Dataset entries:
(* ===== verification/Types.v ===== *)
(** * Types: the data of the protocol

    Models [protocol/types.go], [protocol/message.go], [protocol/config.go],
    [protocol/util.go], [protocol/errors.go] and [core/errorx.go].  Types of
    other modules ([types.Hash], [signature.SignResult]) and the [Proposal]
    and [Validator] interfaces are fields of the class [Platform]. *)

From stdpp Require Import pretty.
From S2P Require Import Prelude.

(** ** Interfaces *)

(** [types.Hash]: a comparable value with a zero value. *)
Class HashI (H : Type) := {
  hash_eq_dec :: EqDecision H;
  ZeroHash : H;
  Hash_Nil : H -> bool;
  Hash_Bytes : H -> string;
}.

(** Interface [Proposal] of [protocol/protocol.go]. *)
Class ProposalI (P H : Type) := {
  Height : P -> Z;
  HashOf : P -> H;
  Timestamp : P -> Z;
}.

(** Interface [Validator] of [protocol/validator.go].  Validators are
    compared as map keys, hence the countability. *)
Class ValidatorI (V : Type) := {
  validator_eq_dec :: EqDecision V;
  validator_countable :: Countable V;
  ID : V -> string;
}.

(** The types the program is written against. *)
Class Platform := {
  Hash : Type;
  SignResult : Type;
  Proposal : Type;
  Validator : Type;
  platform_hash :: HashI Hash;
  platform_proposal :: ProposalI Proposal Hash;
  platform_validator :: ValidatorI Validator;
}.

(** What [types.Hash.Nil] promises, and the range of block heights: a height
    and its successor fit in an [int64]. *)
Class PlatformLaws `{Platform} := {
  Hash_Nil_spec (h : Hash) : Hash_Nil h = true <-> h = ZeroHash;
  Height_range (p : Proposal) : 0 <= Height p < 2 ^ 63 - 1;
}.

(** ** Views (protocol/types.go) *)

(** The fields are [*big.Int] pointers, which may be nil. *)
Record View := mkView {
  Sequence : option Z;
  Round : option Z;
}.

#[export] Instance View_eq_dec : EqDecision View.
Proof. solve_decision. Defined.

(** [big.Int.Cmp] *)
Definition big_Cmp (x y : Z) : Z :=
  match x ?= y with Lt => -1 | Eq => 0 | Gt => 1 end.

Definition View_Cmp (v y : View) : outcome Z :=
  vs ← deref (Sequence v); ys ← deref (Sequence y);
  if negb (big_Cmp vs ys =? 0) then mret (big_Cmp vs ys)
  else
    vr ← deref (Round v); yr ← deref (Round y);
    if negb (big_Cmp vr yr =? 0) then mret (big_Cmp vr yr)
    else mret 0.

Definition View_String (v : View) : outcome string :=
  s ← deref (Sequence v); r ← deref (Round v);
  mret ("{Sequence: " +:+ pretty (big_Uint64 s)
        +:+ ", Round: " +:+ pretty (big_Uint64 r) +:+ "}")%string.

(** ** Consensus states (protocol/types.go: [type State uint64]) *)

Definition State := Z.
Definition StateAcceptRequest : State := 0.
Definition StatePrePrepared : State := 1.
Definition StatePrepared : State := 2.
Definition StateCommitted : State := 3.

Definition State_String (s : State) : string :=
  if s =? StateAcceptRequest then "Accept request"
  else if s =? StatePrePrepared then "PrePrepared"
  else if s =? StatePrepared then "Prepared"
  else if s =? StateCommitted then "Committed"
  else "Unknown".

Definition State_Cmp (s y : State) : Z :=
  if s <? y then -1 else if y <? s then 1 else 0.

(** ** Message codes (protocol/message.go) *)

Definition MsgPrePrepare : Z := 0.
Definition MsgPrepare : Z := 1.
Definition MsgCommit : Z := 2.
Definition MsgRoundChange : Z := 3.

(** ** Proposer policies (protocol/config.go) *)

Definition ProposerPolicy := Z.
Definition RoundRobin : ProposerPolicy := 0.
Definition Sticky : ProposerPolicy := 1.

Section Data.
Context `{Platform}.

(** [type Request struct { Proposal Proposal }]; the interface may be nil. *)
Record Request := mkRequest { rq_Proposal : option Proposal }.

Record PrePrepare := mkPrePrepare {
  pp_View : option View;
  pp_Proposal : option Proposal;
}.

Record Subject := mkSubject {
  sub_View : option View;
  Digest : Hash;
}.

#[export] Instance Subject_eq_dec : EqDecision Subject.
Proof. solve_decision. Defined.

Record Message := mkMessage {
  Code : Z;
  Msg : string;
  Msg_Validator : string;
  Signature : option SignResult;
  CommittedSeal : option SignResult;
}.

(** [Message.String] *)
Definition Message_String (m : Message) : string :=
  ("{Code: " +:+ pretty (Code m) +:+ ", Id: " +:+ Msg_Validator m +:+ "}")%string.

(** [PrepareCommittedSeal]: the bytes a committed seal signs. *)
Definition PrepareCommittedSeal (h : Hash) : string :=
  (Hash_Bytes h +:+ "commit")%string.
End Data.

(** ** Errors (protocol/errors.go, core/errorx.go)

    Go compares these errors by identity; [ErrOther] stands for the errors
    that the backend and the codec return. *)
Inductive error :=
| ErrUnauthorized
| ErrStoppedEngine
| ErrStartedEngine
| ErrOldMessage
| ErrUnknownAncestor
| ErrFutureBlock
| errInconsistentSubject
| errNotFromProposer
| errIgnored
| errFutureMessage
| errInvalidMessage
| errFailedDecodePrePrepare
| errFailedDecodePrepare
| errFailedDecodeCommit
| ErrOther (what : string).

#[export] Instance error_eq_dec : EqDecision error.
Proof. solve_decision. Defined.

(** A Go [error] result: [None] is nil. *)
Abbreviation err := (option error).

(** ** Views are ordered lexicographically *)

Lemma big_Cmp_spec x y :
  (x < y /\ big_Cmp x y = -1) \/ (x = y /\ big_Cmp x y = 0) \/ (y < x /\ big_Cmp x y = 1).
Proof. unfold big_Cmp. destruct (Z.compare_spec x y); auto. Qed.

(** The order of views: [(s, r)] before [(s', r')]. *)
Definition view_lt (v w : Z * Z) : Prop :=
  v.1 < w.1 \/ (v.1 = w.1 /\ v.2 < w.2).
Definition view_le (v w : Z * Z) : Prop := view_lt v w \/ v = w.

#[export] Instance view_lt_dec v w : Decision (view_lt v w).
Proof. unfold view_lt. apply _. Defined.

#[export] Instance view_le_preorder : PreOrder view_le.
Proof.
  split; [by right|].
  intros [a b] [c d] [e f]; unfold view_le, view_lt; simpl.
  intros [?|[= -> ->]] [?|[= -> ->]]; auto; left; lia.
Qed.

Definition full_view (s r : Z) : View := mkView (Some s) (Some r).

Lemma View_Cmp_full s r s' r' :
  exists k, View_Cmp (full_view s r) (full_view s' r') = Ret k /\
    (k < 0 <-> view_lt (s, r) (s', r')) /\
    (k = 0 <-> (s, r) = (s', r')) /\
    (0 < k <-> view_lt (s', r') (s, r)).
Proof.
  unfold View_Cmp, full_view, view_lt, mbind, outcome_bind, mret, outcome_ret; simpl.
  destruct (big_Cmp_spec s s') as [[? ->]|[[-> ->]|[? ->]]]; simpl;
    [| destruct (big_Cmp_spec r r') as [[? ->]|[[-> ->]|[? ->]]]; simpl |];
    eexists; (split; [reflexivity|]); repeat split; intros;
    first [lia | congruence | simplify_eq; lia].
Qed.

__Exercise goal__:
Please reply with an exact copy of the lines above, starting at the first and ending at the line that holds "[protocol/util.go], [protocol/errors.go] and".

__Output for this exercise__:
(* ===== verification/Types.v ===== *)
(** * Types: the data of the protocol

    Models [protocol/types.go], [protocol/message.go], [protocol/config.go],
    [protocol/util.go], [protocol/errors.go] and [core/errorx.go].  Types of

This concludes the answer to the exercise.